## Work instructions
From the records below, print exactly the lines starting at the one containing "Record field : Type" and ending at the one containing "- apply sample_db_references_resolve.", ends included, and nothing else.
[[ Supplied information, beginning ]]
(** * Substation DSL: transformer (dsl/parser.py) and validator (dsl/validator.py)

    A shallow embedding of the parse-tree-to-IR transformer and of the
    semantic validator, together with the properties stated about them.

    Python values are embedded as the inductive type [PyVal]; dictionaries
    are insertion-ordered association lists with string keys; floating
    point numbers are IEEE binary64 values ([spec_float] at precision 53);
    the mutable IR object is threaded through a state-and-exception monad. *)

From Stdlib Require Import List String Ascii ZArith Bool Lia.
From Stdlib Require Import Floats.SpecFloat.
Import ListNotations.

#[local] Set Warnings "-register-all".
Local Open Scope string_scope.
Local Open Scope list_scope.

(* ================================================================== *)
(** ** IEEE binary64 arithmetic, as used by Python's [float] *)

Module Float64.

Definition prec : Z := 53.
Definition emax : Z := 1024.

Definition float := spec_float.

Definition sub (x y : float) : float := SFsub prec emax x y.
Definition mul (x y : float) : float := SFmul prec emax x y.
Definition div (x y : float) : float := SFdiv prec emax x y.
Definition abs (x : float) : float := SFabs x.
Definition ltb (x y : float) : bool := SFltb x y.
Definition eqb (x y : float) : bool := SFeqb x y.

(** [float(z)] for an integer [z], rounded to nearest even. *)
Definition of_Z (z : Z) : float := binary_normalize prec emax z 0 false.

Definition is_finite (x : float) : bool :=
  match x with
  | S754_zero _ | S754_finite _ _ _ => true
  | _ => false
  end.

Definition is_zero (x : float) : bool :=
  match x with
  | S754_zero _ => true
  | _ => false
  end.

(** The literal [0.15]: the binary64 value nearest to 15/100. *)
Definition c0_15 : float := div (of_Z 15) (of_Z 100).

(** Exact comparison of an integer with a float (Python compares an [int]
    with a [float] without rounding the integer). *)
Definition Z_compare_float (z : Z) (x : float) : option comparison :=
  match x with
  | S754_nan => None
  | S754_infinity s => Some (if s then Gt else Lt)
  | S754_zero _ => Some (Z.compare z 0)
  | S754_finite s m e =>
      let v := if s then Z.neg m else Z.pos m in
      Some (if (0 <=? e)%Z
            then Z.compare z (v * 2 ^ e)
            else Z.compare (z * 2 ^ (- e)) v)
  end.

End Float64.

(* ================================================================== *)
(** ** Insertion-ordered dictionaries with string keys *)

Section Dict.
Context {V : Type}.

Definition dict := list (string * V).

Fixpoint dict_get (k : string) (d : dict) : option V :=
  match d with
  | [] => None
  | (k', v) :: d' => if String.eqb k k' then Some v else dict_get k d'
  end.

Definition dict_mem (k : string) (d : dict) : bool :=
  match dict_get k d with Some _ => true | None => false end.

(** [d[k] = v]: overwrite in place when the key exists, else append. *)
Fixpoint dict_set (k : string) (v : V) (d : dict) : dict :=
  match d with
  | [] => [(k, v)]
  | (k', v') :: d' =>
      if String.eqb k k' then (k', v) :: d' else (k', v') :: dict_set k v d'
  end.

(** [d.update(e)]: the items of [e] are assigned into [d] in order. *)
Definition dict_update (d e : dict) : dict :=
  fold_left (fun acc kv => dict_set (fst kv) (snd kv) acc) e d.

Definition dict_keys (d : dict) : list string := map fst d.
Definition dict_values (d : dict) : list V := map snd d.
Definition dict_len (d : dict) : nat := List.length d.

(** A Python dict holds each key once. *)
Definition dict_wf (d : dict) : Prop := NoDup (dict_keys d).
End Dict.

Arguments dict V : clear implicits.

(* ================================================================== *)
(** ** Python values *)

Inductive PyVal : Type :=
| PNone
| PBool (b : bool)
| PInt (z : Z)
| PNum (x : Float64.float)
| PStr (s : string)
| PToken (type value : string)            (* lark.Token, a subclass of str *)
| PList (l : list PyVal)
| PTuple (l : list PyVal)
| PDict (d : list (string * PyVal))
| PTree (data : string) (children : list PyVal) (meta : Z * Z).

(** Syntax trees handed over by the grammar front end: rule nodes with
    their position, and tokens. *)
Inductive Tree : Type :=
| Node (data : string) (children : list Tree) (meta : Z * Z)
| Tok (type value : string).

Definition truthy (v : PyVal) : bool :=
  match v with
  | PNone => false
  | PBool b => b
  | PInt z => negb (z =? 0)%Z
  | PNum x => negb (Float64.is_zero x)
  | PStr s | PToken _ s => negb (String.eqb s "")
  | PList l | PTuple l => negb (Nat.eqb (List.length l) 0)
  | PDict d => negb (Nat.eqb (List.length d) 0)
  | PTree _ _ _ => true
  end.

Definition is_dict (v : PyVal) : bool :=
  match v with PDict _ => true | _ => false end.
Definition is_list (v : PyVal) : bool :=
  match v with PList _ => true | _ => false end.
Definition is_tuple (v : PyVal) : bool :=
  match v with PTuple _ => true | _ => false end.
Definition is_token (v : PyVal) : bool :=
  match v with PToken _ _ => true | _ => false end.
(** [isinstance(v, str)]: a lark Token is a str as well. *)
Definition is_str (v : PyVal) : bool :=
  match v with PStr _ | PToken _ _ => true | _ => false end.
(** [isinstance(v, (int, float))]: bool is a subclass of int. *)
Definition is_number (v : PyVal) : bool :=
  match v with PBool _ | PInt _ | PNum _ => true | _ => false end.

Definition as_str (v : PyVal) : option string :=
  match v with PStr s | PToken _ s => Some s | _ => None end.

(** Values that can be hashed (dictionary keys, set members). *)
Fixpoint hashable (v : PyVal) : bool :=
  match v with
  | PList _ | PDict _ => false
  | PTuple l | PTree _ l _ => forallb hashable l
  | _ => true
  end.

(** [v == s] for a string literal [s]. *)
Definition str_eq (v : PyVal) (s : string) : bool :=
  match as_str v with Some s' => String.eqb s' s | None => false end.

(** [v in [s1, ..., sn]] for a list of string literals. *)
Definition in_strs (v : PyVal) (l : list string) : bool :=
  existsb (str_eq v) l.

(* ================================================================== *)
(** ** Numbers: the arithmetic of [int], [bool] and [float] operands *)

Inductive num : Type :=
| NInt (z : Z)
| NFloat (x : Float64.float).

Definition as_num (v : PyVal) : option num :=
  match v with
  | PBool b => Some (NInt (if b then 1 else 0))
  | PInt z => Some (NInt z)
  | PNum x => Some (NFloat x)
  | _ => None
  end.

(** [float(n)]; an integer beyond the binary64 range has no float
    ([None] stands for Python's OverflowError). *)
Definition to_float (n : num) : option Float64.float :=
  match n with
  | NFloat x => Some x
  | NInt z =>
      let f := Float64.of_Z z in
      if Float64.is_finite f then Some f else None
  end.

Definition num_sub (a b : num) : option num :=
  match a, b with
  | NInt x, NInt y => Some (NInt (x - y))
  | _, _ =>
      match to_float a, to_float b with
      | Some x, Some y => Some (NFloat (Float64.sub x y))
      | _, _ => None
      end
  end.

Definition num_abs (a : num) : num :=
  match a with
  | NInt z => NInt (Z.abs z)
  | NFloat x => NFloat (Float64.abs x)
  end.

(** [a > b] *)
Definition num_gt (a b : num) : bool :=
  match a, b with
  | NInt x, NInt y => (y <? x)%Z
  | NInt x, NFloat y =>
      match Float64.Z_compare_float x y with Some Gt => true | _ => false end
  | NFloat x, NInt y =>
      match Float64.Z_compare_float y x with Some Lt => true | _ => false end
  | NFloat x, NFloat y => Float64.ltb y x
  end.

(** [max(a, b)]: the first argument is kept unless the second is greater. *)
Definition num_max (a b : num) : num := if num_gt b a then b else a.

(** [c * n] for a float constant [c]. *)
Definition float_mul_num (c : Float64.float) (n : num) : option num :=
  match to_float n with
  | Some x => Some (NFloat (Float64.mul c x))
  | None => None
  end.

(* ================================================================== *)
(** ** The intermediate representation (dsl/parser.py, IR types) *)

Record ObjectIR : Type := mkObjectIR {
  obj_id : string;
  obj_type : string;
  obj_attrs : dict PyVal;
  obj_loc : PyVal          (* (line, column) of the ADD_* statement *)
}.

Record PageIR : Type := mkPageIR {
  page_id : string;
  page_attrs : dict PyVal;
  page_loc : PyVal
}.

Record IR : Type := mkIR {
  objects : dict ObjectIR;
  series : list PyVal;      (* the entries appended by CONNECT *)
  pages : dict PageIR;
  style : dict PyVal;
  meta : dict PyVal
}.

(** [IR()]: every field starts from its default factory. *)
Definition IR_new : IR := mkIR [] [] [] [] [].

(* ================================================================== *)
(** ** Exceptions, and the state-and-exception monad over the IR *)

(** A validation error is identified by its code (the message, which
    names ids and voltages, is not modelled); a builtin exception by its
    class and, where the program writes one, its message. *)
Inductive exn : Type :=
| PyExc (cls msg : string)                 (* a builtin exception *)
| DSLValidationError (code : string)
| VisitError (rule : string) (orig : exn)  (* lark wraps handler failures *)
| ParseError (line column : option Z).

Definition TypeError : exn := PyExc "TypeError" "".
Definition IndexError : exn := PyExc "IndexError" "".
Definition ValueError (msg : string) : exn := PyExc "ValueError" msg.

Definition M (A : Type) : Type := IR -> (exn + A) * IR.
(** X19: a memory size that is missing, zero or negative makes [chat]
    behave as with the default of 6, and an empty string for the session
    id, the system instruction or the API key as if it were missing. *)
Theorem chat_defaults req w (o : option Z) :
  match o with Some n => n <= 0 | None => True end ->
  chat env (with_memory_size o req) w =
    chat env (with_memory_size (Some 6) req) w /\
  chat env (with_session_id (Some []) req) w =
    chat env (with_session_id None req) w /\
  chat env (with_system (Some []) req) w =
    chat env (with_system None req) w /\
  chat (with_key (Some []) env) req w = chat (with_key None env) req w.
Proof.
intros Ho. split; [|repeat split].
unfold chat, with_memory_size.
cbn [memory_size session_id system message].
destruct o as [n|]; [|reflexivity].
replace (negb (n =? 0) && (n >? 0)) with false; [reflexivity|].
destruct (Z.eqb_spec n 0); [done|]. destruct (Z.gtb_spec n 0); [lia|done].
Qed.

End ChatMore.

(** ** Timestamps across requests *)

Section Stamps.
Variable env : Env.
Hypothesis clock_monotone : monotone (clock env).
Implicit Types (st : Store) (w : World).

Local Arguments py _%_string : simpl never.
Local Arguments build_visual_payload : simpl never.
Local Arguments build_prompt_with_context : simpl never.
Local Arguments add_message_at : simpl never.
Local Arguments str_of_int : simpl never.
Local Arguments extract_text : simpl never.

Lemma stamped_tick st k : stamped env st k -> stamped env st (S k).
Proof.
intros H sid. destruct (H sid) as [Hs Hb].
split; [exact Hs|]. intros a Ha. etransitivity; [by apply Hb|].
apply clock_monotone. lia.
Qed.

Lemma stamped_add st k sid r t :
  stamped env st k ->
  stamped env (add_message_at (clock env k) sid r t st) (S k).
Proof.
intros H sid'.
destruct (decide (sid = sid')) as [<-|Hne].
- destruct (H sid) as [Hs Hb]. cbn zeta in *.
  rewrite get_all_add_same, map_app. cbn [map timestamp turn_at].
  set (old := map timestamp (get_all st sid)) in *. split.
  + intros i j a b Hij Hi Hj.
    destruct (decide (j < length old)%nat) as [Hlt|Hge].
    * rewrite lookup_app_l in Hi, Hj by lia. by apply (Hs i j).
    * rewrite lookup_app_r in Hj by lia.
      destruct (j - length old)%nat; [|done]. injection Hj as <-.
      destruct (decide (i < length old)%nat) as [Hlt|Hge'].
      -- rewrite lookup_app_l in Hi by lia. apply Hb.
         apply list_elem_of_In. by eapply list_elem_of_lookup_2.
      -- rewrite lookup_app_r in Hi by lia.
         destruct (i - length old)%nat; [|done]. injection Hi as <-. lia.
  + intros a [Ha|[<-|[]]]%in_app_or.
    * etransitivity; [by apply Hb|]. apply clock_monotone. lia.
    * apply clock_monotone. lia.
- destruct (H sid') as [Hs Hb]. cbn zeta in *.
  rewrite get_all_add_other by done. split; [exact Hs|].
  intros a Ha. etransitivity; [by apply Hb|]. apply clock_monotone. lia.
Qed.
[[ Supplied information, end ]]
[[ Supplied information, beginning ]]
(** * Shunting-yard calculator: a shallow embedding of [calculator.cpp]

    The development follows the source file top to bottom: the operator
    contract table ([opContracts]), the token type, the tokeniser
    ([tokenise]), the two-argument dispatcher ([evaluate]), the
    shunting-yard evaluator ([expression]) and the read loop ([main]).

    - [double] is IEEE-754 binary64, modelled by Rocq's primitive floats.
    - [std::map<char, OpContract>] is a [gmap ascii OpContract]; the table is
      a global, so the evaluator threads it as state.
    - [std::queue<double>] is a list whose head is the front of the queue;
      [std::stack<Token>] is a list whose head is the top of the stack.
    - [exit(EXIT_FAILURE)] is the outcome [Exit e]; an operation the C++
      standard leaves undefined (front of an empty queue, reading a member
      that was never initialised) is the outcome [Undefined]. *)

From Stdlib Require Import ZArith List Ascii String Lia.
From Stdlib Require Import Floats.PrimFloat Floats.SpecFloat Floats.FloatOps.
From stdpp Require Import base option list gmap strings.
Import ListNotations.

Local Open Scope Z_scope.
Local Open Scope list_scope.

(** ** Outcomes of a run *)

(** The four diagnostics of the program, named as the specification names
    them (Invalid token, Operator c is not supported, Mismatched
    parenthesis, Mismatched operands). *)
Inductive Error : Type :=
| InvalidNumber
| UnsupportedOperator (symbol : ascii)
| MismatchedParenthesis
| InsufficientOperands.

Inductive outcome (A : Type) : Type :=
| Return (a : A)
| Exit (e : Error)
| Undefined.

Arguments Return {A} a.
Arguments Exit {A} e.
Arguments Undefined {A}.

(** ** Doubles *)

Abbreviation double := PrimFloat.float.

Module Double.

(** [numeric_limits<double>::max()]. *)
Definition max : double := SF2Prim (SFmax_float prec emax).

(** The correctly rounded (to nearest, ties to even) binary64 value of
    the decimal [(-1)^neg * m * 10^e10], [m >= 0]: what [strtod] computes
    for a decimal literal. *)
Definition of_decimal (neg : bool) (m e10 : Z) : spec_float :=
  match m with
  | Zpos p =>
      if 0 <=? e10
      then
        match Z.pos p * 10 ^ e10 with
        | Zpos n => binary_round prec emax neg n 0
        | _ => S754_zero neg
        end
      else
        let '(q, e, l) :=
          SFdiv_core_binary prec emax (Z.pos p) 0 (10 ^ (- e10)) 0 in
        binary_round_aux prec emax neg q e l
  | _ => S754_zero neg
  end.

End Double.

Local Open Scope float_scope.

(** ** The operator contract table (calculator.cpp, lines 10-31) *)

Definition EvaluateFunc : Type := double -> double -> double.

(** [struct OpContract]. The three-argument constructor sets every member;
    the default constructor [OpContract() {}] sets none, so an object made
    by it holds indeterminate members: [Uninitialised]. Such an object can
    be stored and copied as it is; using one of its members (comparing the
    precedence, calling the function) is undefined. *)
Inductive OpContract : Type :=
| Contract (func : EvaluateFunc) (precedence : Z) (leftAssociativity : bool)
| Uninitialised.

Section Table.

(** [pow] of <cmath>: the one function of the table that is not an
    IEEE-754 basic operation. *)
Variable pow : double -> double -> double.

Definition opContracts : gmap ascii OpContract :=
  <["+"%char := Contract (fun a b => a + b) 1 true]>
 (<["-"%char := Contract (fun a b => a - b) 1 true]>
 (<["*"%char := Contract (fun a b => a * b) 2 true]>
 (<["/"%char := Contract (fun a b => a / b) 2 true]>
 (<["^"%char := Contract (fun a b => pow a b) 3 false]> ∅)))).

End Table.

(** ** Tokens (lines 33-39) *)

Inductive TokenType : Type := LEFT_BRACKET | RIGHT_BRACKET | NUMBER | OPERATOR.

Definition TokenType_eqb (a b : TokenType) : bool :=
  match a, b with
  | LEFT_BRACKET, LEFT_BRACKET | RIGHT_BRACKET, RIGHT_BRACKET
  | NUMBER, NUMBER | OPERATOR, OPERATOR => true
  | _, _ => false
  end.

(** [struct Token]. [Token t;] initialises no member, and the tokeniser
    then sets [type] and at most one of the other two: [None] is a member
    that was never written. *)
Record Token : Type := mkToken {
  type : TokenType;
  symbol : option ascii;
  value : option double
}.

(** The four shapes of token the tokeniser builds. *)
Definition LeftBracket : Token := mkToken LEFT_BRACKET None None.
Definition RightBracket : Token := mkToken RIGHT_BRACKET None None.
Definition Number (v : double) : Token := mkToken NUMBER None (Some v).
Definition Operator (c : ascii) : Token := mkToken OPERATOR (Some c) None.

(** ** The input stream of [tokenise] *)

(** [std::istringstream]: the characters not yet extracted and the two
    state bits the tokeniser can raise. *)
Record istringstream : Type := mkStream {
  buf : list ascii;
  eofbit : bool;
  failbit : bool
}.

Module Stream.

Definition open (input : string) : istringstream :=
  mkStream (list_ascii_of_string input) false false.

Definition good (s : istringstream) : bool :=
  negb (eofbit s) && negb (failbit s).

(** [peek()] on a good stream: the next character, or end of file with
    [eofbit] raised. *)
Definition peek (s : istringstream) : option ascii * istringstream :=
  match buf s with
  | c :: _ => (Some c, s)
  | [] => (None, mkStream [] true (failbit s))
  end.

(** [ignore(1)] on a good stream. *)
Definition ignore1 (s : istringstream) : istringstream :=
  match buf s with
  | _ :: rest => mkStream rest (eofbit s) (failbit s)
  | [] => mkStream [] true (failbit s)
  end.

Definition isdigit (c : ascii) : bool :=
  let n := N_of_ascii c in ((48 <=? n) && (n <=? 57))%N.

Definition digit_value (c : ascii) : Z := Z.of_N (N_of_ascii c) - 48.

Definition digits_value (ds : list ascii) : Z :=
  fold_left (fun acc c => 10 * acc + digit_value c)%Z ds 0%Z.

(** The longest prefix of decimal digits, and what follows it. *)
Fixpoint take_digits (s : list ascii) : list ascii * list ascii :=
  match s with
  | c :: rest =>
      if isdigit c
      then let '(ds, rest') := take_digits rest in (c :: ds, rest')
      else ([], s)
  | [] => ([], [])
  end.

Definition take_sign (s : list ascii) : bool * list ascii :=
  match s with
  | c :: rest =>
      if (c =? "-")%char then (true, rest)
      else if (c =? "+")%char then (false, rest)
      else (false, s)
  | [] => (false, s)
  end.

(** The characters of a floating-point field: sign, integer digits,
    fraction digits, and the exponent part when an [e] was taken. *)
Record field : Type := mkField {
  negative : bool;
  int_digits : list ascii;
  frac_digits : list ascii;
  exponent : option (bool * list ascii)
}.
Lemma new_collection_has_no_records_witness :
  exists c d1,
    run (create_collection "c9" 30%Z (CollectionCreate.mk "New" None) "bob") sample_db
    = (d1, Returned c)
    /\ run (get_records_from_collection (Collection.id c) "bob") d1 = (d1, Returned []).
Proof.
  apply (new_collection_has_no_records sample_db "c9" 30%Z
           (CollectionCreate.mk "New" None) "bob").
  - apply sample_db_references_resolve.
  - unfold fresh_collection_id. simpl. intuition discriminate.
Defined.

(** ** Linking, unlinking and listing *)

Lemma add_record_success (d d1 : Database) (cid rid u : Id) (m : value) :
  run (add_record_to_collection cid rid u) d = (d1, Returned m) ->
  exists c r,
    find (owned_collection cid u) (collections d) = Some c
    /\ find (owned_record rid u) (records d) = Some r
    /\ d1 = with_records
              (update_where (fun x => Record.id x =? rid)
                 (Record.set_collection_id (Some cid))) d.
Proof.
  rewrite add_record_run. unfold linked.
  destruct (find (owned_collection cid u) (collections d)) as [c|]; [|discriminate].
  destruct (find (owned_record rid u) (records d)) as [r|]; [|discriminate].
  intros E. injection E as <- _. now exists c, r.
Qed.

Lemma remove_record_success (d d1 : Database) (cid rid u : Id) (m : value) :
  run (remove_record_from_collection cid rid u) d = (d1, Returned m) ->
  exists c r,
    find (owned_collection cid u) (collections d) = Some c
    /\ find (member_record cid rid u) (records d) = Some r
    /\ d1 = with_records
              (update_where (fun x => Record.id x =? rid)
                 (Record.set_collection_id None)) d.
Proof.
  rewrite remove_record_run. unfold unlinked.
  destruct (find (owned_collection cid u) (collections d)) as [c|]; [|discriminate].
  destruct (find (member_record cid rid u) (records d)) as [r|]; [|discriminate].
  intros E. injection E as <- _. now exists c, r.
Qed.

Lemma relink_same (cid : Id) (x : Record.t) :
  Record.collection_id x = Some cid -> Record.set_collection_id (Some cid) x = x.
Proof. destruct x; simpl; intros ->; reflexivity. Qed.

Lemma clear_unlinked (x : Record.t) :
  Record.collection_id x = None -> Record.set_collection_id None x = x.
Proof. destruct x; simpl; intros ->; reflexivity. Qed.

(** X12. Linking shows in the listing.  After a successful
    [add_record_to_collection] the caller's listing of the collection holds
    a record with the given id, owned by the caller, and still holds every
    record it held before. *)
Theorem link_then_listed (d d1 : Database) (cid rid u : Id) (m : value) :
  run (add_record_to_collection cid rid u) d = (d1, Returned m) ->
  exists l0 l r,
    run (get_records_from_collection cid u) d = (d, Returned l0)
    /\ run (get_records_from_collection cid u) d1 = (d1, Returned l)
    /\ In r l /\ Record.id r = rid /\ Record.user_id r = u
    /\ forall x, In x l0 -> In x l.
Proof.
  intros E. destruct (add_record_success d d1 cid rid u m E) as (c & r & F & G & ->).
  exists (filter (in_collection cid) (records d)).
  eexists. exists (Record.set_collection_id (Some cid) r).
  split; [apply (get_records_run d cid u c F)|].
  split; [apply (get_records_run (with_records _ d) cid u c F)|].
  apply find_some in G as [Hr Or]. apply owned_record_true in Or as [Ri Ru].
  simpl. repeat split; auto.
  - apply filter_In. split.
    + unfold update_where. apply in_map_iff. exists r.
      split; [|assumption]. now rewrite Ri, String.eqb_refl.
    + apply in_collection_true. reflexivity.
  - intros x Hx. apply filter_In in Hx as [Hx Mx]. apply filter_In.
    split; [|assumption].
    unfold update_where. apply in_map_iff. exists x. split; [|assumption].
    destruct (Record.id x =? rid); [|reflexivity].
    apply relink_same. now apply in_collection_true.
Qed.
[[ Supplied information, end ]]
[[ Supplied information, beginning ]]
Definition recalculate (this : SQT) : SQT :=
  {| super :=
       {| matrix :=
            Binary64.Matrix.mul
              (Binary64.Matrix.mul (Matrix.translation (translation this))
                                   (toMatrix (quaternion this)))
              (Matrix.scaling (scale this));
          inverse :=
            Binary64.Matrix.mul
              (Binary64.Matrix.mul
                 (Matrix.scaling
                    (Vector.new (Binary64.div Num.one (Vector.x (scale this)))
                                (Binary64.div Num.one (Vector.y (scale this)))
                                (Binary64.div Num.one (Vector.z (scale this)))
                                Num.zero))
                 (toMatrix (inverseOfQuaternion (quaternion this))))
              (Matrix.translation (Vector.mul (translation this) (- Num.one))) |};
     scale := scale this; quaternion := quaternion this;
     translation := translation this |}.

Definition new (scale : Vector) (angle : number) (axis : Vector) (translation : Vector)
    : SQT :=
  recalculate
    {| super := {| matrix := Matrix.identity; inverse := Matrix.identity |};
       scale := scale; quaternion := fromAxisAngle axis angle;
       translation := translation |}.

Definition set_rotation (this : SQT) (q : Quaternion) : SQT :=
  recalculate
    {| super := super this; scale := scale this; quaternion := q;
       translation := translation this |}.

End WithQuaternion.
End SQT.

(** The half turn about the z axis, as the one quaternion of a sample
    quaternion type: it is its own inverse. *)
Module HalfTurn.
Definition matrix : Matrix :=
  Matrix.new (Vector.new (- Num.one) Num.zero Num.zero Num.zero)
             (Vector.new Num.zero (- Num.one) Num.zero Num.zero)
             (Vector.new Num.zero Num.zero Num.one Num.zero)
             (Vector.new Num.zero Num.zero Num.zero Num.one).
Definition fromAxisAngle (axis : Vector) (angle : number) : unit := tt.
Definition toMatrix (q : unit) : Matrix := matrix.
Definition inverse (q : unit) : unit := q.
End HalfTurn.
[[ Supplied information, end ]]
## Output of the exercise
Record field : Type := mkField {
  negative : bool;
  int_digits : list ascii;
  frac_digits : list ascii;
  exponent : option (bool * list ascii)
}.
Lemma new_collection_has_no_records_witness :
  exists c d1,
    run (create_collection "c9" 30%Z (CollectionCreate.mk "New" None) "bob") sample_db
    = (d1, Returned c)
    /\ run (get_records_from_collection (Collection.id c) "bob") d1 = (d1, Returned []).
Proof.
  apply (new_collection_has_no_records sample_db "c9" 30%Z
           (CollectionCreate.mk "New" None) "bob").
  - apply sample_db_references_resolve.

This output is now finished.